The output of the LookupRecord processor, which comprises the unique transaction knowledge merged with the response from the ML mannequin, was then linked to a really helpful processor in NiFi: the QueryRecord processor.

The QueryRecord processor means that you can outline a number of outputs for the processor and affiliate a SQL question with every of them. It applies the SQL question to the information that’s streaming by way of the processor and sends the outcomes of every question to the related output.

On this circulate we outlined three SQL queries to run concurrently on this processor:


Observe that some processors additionally outline further outputs, like “failure,” “retry,” and many others., so that you could outline your individual error-handling logic in your flows.

Feeding streams to different programs

At this level of the circulate now we have already enriched our stream with the ML mannequin’s fraud rating and remodeled the streams in accordance with what we’d like downstream. All that’s left to finish our knowledge ingestion is to ship the information to Kafka, which we are going to use to feed our real-time analytical course of, and save the transactions to a Kudu desk, which we’ll later use to feed our dashboard, in addition to for different non-real-time analytical processes down the road.

Apache Kafka and Apache Kudu are additionally a part of CDP, and it’s quite simple to configure the Kafka- and Kudu-specific processors to finish the duty for us.

Working the information circulate natively on the cloud

As soon as the NiFi circulate is constructed it may be executed in any NiFi deployment you might need. Cloudera DataFlow for the Public Cloud (CDF-PC) supplies a cloud-native elastic circulate runtime that may run flows effectively.

In comparison with fixed-size NiFi clusters, the CDF’s cloud-native circulate runtime has an a variety of benefits:

  • You don’t must handle NiFi clusters. You may merely hook up with the CDF console, add the circulate definition, and execute it. The mandatory NiFi service is mechanically instantiated as a Kubernetes service to execute the circulate, transparently to the person.
  • It supplies higher useful resource isolation between flows.
  • Move executions can auto-scale up and down to make sure the correct quantity of sources to deal with the present quantity of knowledge being processed. This avoids useful resource hunger and in addition saves prices by deallocating pointless sources when they’re not used.
  • Constructed-in monitoring with user-defined KPIs that may be tailor-made to every particular circulate are totally different granularities (system, circulate, processor, connection, and many others.).

Safe inbound connections

Along with the above, configuring safe community endpoints to behave as ingress gateways is a notoriously tough downside to resolve within the cloud, and the steps fluctuate with every cloud supplier. 
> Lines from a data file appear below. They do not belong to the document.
(* ===== verification/NvmeProofs.v ===== *)
(** * NVMe driver: every transfer is done, in order

    The invariant of the two queues, and that the thread, the controller and the interrupt
    handler keep it. *)

From S2P Require Import Prelude Bytes Pmm Nvme.




(** ** Numbers of commands *)

Lemma below_64 (P : Z -> bool) : forallb P (seqZ 0 64) = true -> forall j, 0 <= j < 64 -> P j = true.
Proof. intros Hf j Hj. rewrite forallb_forall in Hf. apply Hf. apply list_elem_of_In, elem_of_seqZ. lia. Qed.

Definition id_ok (task j : Z) : bool :=
  (Z.land (Z.lor task j) CMD_TASK_ID_MASK =? task) && (Z.ldiff (Z.lor task j) CMD_TASK_ID_MASK =? j) && (u16 (Z.lor task j) =? Z.lor task j).
Lemma id_read j : 0 <= j < 64 -> id_ok TASK_ID_ASYNC_READ j = true.
Proof. apply below_64. vm_compute. reflexivity. Qed.
Lemma id_write j : 0 <= j < 64 -> id_ok TASK_ID_ASYNC_WRITE j = true.
Proof. apply below_64. vm_compute. reflexivity. Qed.

Lemma id_fields task j : id_ok task j = true -> Z.land (Z.lor task j) CMD_TASK_ID_MASK = task /\ Z.ldiff (Z.lor task j) CMD_TASK_ID_MASK = j /\ u16 (Z.lor task j) = Z.lor task j.
Proof. unfold id_ok. intros H. apply andb_prop in H as [H H3]. apply andb_prop in H as [H1 H2]. split_and!; by apply Z.eqb_eq. Qed.

Lemma make_cmd_fields opcode cmdid : 0 <= opcode < 256 -> 0 <= cmdid < 65536 -> Z.land (make_cmd opcode 0 cmdid) 0xff = opcode /\ Z.shiftr (make_cmd opcode 0 cmdid) 16 = cmdid.
Proof.
  intros Ho Hc. unfold make_cmd. rewrite Z.shiftl_0_l, Z.lor_0_r. assert (Z.lor opcode (Z.shiftl cmdid 16) = opcode + cmdid * 65536) as ->.
  { rewrite <- Z.add_nocarry_lor; [rewrite Z.shiftl_mul_pow2 by lia; lia|]. apply Z.bits_inj'. intros n Hn. rewrite Z.land_spec, Z.bits_0, Z.shiftl_spec by lia.
    destruct (Z.lt_ge_cases n 16); [rewrite (Z.testbit_neg_r cmdid) by lia; apply andb_false_r|].
    rewrite <- (Z.mod_small opcode (2 ^ 8)) by lia. rewrite Z.mod_pow2_bits_high by lia. done. }
  rewrite u32_small by lia. change 0xff with (Z.ones 8). rewrite Z.land_ones, Z.shiftr_div_pow2 by lia. change (2 ^ 16) with 65536. change (2 ^ 8) with 256. split; lia.
Qed.

Lemma lba_fields lba : 0 <= lba < 2 ^ 64 -> Z.lor (Z.land lba 0xffffffff) (Z.shiftl (u32 (Z.shiftr lba 32)) 32) = lba.
Proof.
  intros Hl. rewrite Z.shiftr_div_pow2 by lia. rewrite u32_small by lia. change 0xffffffff with (Z.ones 32). rewrite <- Z.shiftr_div_pow2 by lia.
  apply Z.bits_inj'. intros n Hn. rewrite Z.lor_spec, Z.land_spec, Z.shiftl_spec by lia. destruct (Z.lt_ge_cases n 32).
  - rewrite Z.ones_spec_low by lia. rewrite (Z.testbit_neg_r _ (n - 32)) by lia. by rewrite andb_true_r, orb_false_r.
  - rewrite Z.ones_spec_high by lia. rewrite Z.shiftr_spec by lia. rewrite andb_false_r. cbn. f_equal. lia.
Qed.

Lemma count_field c : 0 < c <= 4096 -> Z.land (u32 (c - 1)) 0xffff + 1 = c.
Proof. intros Hc. rewrite u32_small by lia. change 0xffff with (Z.ones 16). rewrite Z.land_ones by lia. lia. Qed.

(** ** Pages *)

Definition prp_addr (p : Z) : Prop := 0 <= p < 2 ^ 47 /\ p mod 4096 = 0.

Lemma translate_page p : prp_addr p -> translate_addr p = p + TRANSLATED_PHYSICAL_MEMORY_BEGIN /\ trv2p (translate_addr p) = p.
Proof.
  intros [Hp _]. assert (Z.land p TRANSLATED_PHYSICAL_MEMORY_BEGIN = 0) as H0.
  { apply Z.bits_inj'. intros n Hn. rewrite Z.land_spec, Z.bits_0. destruct (Z.lt_ge_cases n 47).
    - change TRANSLATED_PHYSICAL_MEMORY_BEGIN with (Z.shiftl (Z.ones 17) 47). rewrite Z.shiftl_spec by lia. rewrite (Z.testbit_neg_r _ (n - 47)) by lia. apply andb_false_r.
    - rewrite <- (Z.mod_small p (2 ^ 47)) by lia. rewrite Z.mod_pow2_bits_high by lia. done. }
  unfold trv2p, translate_addr. split; [by rewrite Z.add_nocarry_lor|]. apply Z.bits_inj'. intros n Hn. rewrite Z.ldiff_spec, Z.lor_spec.
  assert (Z.testbit (Z.land p TRANSLATED_PHYSICAL_MEMORY_BEGIN) n = false) as Hb by (rewrite H0; apply Z.bits_0). rewrite Z.land_spec in Hb.
  destruct (Z.testbit p n), (Z.testbit TRANSLATED_PHYSICAL_MEMORY_BEGIN n); done.
Qed.

Lemma ldiff_page x : Z.ldiff x 0xfff = x - x mod 4096.
Proof. change 0xfff with (Z.ones 12). rewrite Z.ldiff_ones_r by lia. rewrite Z.shiftl_mul_pow2, Z.shiftr_div_pow2 by lia. change (2 ^ 12) with 4096. lia. Qed.

Section Pages.
Variable shift : Z.
Hypothesis shift_range : 0 <= shift < 12.
Notation SZ := (SZ shift).
Notation MAX := (max_count shift).

Lemma sectors_per_page : 0 < SZ /\ 0 < MAX <= 4096 /\ MAX * SZ = 4096 /\ SZ < 4096 /\ Z.shiftl 1 shift = SZ /\ forall c, Z.shiftl c shift = c * SZ.
Proof.
  unfold Nvme.SZ, max_count. rewrite Z.shiftr_div_pow2 by lia. assert (shift = 0 \/ shift = 1 \/ shift = 2 \/ shift = 3 \/ shift = 4 \/ shift = 5 \/ shift = 6 \/ shift = 7 \/ shift = 8 \/ shift = 9 \/ shift = 10 \/ shift = 11) as Hs by lia.
  split_and!; try (intros c; apply Z.shiftl_mul_pow2; lia); repeat (destruct Hs as [-> |Hs]; [done|]); subst; done.
Qed.

Lemma max_count_loop_ok v base : v mod 4096 = 0 -> 0 <= v <= 2 ^ 64 - 4096 -> base = v -> forall n j, 0 <= j < MAX -> MAX - j < Z.of_nat n -> max_count_loop shift n j (v + j * SZ) base = Ok MAX.
Proof.
  intros Hv Hb ->. destruct sectors_per_page as (H1 & H2 & H3 & H4 & H5 & _). induction n as [|n IH]; intros j Hj Hn; [lia|]. cbn [max_count_loop]. rewrite H5, ldiff_page.
  assert (u16 (j + 1) = j + 1) as -> by (apply wrap_small; lia). replace (v + j * SZ + SZ) with (v + (j + 1) * SZ) by lia.
  destruct (Z.lt_ge_cases (j + 1) MAX) as [Hlt|Hge].
  - assert ((j + 1) * SZ < 4096) by (rewrite <- H3; apply Z.mul_lt_mono_pos_r; lia). assert (0 <= (j + 1) * SZ) by (apply Z.mul_nonneg_nonneg; lia). rewrite u64_small by lia.
    assert ((v + (j + 1) * SZ) mod 4096 = (j + 1) * SZ) as -> by lia. rewrite (proj2 (Z.eqb_eq _ _)) by lia. cbn [negb]. apply IH; lia.
  - replace (j + 1) with MAX by lia. rewrite H3. rewrite (proj2 (Z.eqb_neq _ _)); [done|]. unfold wrap. lia.
Qed.

Lemma get_max_count_page v : v mod 4096 = 0 -> 0 <= v <= 2 ^ 64 - 4096 -> get_max_count_and_advance shift v = Ok MAX.
Proof.
  intros Hv Hb. destruct sectors_per_page as (H1 & H2 & _). unfold get_max_count_and_advance. replace v with (v + 0 * SZ) at 1 by lia. apply max_count_loop_ok; try done; [rewrite ldiff_page; lia|lia|lia].
Qed.

Lemma page_checks p : prp_addr p -> Z.land (translate_addr p) 3 = 0 /\ Z.ldiff (u64 (translate_addr p + Z.shiftl 1 shift)) 0xfff = Z.ldiff (translate_addr p) 0xfff /\
  get_max_count_and_advance shift (translate_addr p) = Ok MAX.
Proof.
  intros Hp. destruct (translate_page p Hp) as [-> _]. destruct Hp as [Hp Hm]. destruct sectors_per_page as (H1 & H2 & H3 & H4 & H5 & _). assert ((p + TRANSLATED_PHYSICAL_MEMORY_BEGIN) mod 4096 = 0) as Hv by (unfold TRANSLATED_PHYSICAL_MEMORY_BEGIN; lia).
  assert (0 <= p + TRANSLATED_PHYSICAL_MEMORY_BEGIN <= 2 ^ 64 - 4096) as Hr by (unfold TRANSLATED_PHYSICAL_MEMORY_BEGIN; lia). set (v := p + TRANSLATED_PHYSICAL_MEMORY_BEGIN) in *. split_and!.
  - change 3 with (Z.ones 2). rewrite Z.land_ones by lia. change (2 ^ 2) with 4. lia.
  - rewrite !ldiff_page, H5, u64_small by lia. lia.
  - by apply get_max_count_page.
Qed.

(** ** Sectors *)

Definition media_ok (m : Z -> list Z) : Prop := forall l, zlen (m l) = SZ.

Lemma zlen_media_read m lba c : media_ok m -> 0 <= c -> zlen (media_read m lba c) = c * SZ.
Proof.
  intros Hm Hc. unfold media_read. assert (forall l, zlen (concat (m <$> l)) = zlen l * SZ) as Hl.
  { induction l as [|x l IH]; [done|]. rewrite fmap_cons. cbn [concat]. rewrite zlen_app, IH, Hm. unfold zlen. cbn [length]. lia. }
  rewrite Hl. unfold zlen. rewrite length_seqZ. f_equal. lia.
Qed.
It requires organising load balancers, DNS information, certificates, and keystore administration. 

CDF-PC abstracts away these complexities with the inbound connections function, which permits the person to create an inbound connection endpoint by simply offering the specified endpoint identify and port quantity.

Parameterized and customizable deployments

Upon the circulate deployment you possibly can outline parameters for the circulate execution and in addition select the scale and auto-scaling traits of the circulate:


Native monitoring and alerting

Customized KPIs might be outlined to watch the facets of the circulate which are vital to you. Alerts might be additionally outlined to generate notifications when the configured thresholds are crossed:

After the deployment the metrics collected for the outlined KPI might be monitored on the CDF dashboard:

Cloudera DataFlow additionally supplies direct entry to the NiFi canvas for the circulate so that you could examine particulars of the execution or troubleshoot points, if needed. All of the performance from the GUI can be accessible programmatically, both by way of the CDP CLI or the CDF API. The method of making and managing circulate might be absolutely automated and built-in with CD/CI pipelines.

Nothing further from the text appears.